The heart of the matter: how advances in medical physics impact cardiology

10 Dec 2024 Tami Freeman
Hannah Smith from the University of Oxford
Diagnostic disparity Hannah Smith from the University of Oxford discussed why women having heart attacks are more likely to be misdiagnosed than men.

Medical physics techniques play a key role in all areas of cardiac medicine – from the use of advanced imaging methods and computational modelling to visualize and understand heart disease, to the development and introduction of novel pacing technologies.  At a recent meeting organised by the Institute of Physics’ Medical Physics Group, experts in the field discussed some of the latest developments in cardiac imaging and therapeutics, with a focus on transitioning technologies from the benchtop to the clinic.

Monitoring metabolism

The first speaker, Damian Tyler from the University of Oxford described how hyperpolarized MRI can provide “a new window on the reactions of life”. He discussed how MRI – most commonly employed to look at the heart’s structure and function – can also be used to characterize cardiac metabolism, with metabolic MR studies helping us understand cardiovascular disease, assess drug mechanisms and guide therapeutic interventions.

In particular, Tyler is studying pyruvate, a compound that plays a central role in the body’s metabolism of glucose. He explained that 13C MR spectroscopy is ideal for studying pyruvate metabolism, but its inherent low signal-to-noise ratio makes it unsuitable for rapid in vivo imaging. To overcome this limitation, Tyler uses hyperpolarized MR, which increases the sensitivity to 13C-enriched tracers by more than 10,000 times and enables real-time visualization of normal and abnormal metabolism.

As an example, Tyler described a study using hyperpolarized 13C MR spectroscopy to examine cardiac metabolism in diabetes, which is associated with an increased risk of heart disease. Tyler and his team examined the downstream metabolites of 13C-pyruvate (such as 13C-bicarbonate and 13C-lactate) in subjects with and without type 2 diabetes. They found reduced bicarbonate levels in diabetes and increased lactate, noting that the bicarbonate to lactate ratio could provide a diagnostic marker.

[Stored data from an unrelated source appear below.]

(** check_preempt_curr() between two RAS tasks. *)
Lemma state_check_preempt rst s q c sl p flags : ras_state_st rst s q c None sl -> p ∈ q -> p <> c ->
  ras_state_st rst (check_preempt_curr p flags s) q c
    (if calc_ras_weight (tasks s c) <? calc_ras_weight (tasks s p) then Some c else None) sl.
Proof.
  intros Hs Hp Hne. unfold check_preempt_curr. cbv zeta. rewrite (rs_curr Hs).
  destruct (rs_tasks Hs p Hp) as (Hpc & _). rewrite bool_decide_true by (by rewrite Hpc, (rs_class Hs)).
  unfold class_of. rewrite (rs_class Hs). cbn [ops_of ras_ops check_preempt_curr_op].
  set (s1 := set_ras_weight c (set_ras_weight p s)).
  assert (check_preempt_curr_ras p flags s =
    if calc_ras_weight (tasks s c) <? calc_ras_weight (tasks s p) then resched_task c s1 else s1) as ->.
  { unfold check_preempt_curr_ras. cbv zeta.
    change (curr (set_ras_weight p s)) with (curr s). rewrite (rs_curr Hs). fold s1.
    change (curr s1) with (curr s). rewrite (rs_curr Hs).
    assert (ras_weight (t_ras (tasks s1 c)) = calc_ras_weight (tasks s c)) as ->.
    { unfold s1, set_ras_weight, upd_ras. rewrite tasks_upd_eq, tasks_upd_ne by done. done. }
    assert (ras_weight (t_ras (tasks s1 p)) = calc_ras_weight (tasks s p)) as ->; [|done].
    { unfold s1, set_ras_weight, upd_ras. rewrite tasks_upd_ne, tasks_upd_eq by done. done. } }
  assert (wsame s s1) as Hw.
  { apply (wsame_trans _ (set_ras_weight p s)); apply wsame_set_weight. }
  apply (state_wsame _ _ s1) in Hs; [|done]. clear Hw. clearbody s1.
  set (s2 := if _ <? _ then resched_task c s1 else s1).
  assert (ras_state_st rst s2 q c (if calc_ras_weight (tasks s c) <? calc_ras_weight (tasks s p)
    then Some c else None) sl) as H2 by (unfold s2; case_match; [by apply state_flag|done]).
  clearbody s2. destruct (c_true _ && _); [|done]. apply (state_wsame _ s2); [by apply wsame_upd_rq|done].
Qed.
Lemma to_ratio_exact period runtime : bw_ok period runtime -> runtime <> RUNTIME_INF ->
  to_ratio period runtime = runtime * 2 ^ 20 / period.
Proof.
  intros [Hp [?|[Hr Hb]]] Hne; [done|]. unfold to_ratio.
  rewrite (proj2 (Z.eqb_neq _ _)) by done. rewrite Z.shiftl_mul_pow2 by lia.
  rewrite (u64_small (runtime * 2 ^ 20)) by lia. apply u32_small.
  assert (runtime * 2 ^ 20 / period <= 2 ^ 20) by (apply Z.div_le_upper_bound; nia).
  split; [apply Z.div_pos; lia|lia].
Qed.

Lemma to_ratio_le period runtime : bw_ok period runtime -> to_ratio period runtime <= 2 ^ 20.
Proof.
  intros H. destruct (decide (runtime = RUNTIME_INF)) as [->|Hne]; [done|].
  rewrite to_ratio_exact by done. destruct H as [Hp [?|[Hr _]]]; [done|].
  apply Z.div_le_upper_bound; nia.
Qed.

(** The sum the code computes is exact while it fits. *)
Lemma fold_sum l acc : 0 <= acc -> Forall (fun x => 0 <= x) l -> acc + zsum l < 2 ^ 32 ->
  fold_left (fun sum x => u32 (sum + x)) l acc = acc + zsum l.
Proof.
  revert acc. induction l as [|x l IH]; intros acc Ha Hl Hs; cbn in *; [lia|].
  apply Forall_cons in Hl as [Hx Hl]. pose proof (zsum_nonneg l Hl).
  rewrite u32_small by lia. rewrite IH by (done || lia). lia.
Qed.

Among other potential clinical applications, hyperpolarized MR could be used to detect inflammation following a heart attack, elucidate the mechanism of drugs and accelerate new drug discovery, and provide an indication of whether a patient is likely to develop cardiotoxicity from chemotherapy. It can also be employed to guide therapeutic interventions by imaging ischaemia in tissue and assess cardiac perfusion after heart attack.

“Hyperpolarized MRI offers a safe and non-invasive way to assess cardiac metabolism,” Tyler concluded. “There are a raft of potential clinical applications for this emerging technology.”

Changing the pace

Alongside the introduction of new and improved diagnostic approaches, researchers are also developing and refining treatments for cardiac disorders. One goal is to create an effective treatment for heart failure, an incurable progressive condition in which the heart can’t pump enough blood to meet the body’s needs. Current therapies can manage symptoms, but cannot treat the underlying disease or prevent progression. Ashok Chauhan from Ceryx Medical told delegates how the company’s bio-inspired pacemaker aims to address this shortfall.

In healthy hearts, Chauhan explained, the heart rate changes in response to breathing, in a mechanism called respiratory sinus arrythmia (RSA). This natural synchronization is frequently lost in patients with heart failure. Ceryx has developed a pacing technology that aims to treat heart failure by resynchronizing the heart and lungs and restoring RSA.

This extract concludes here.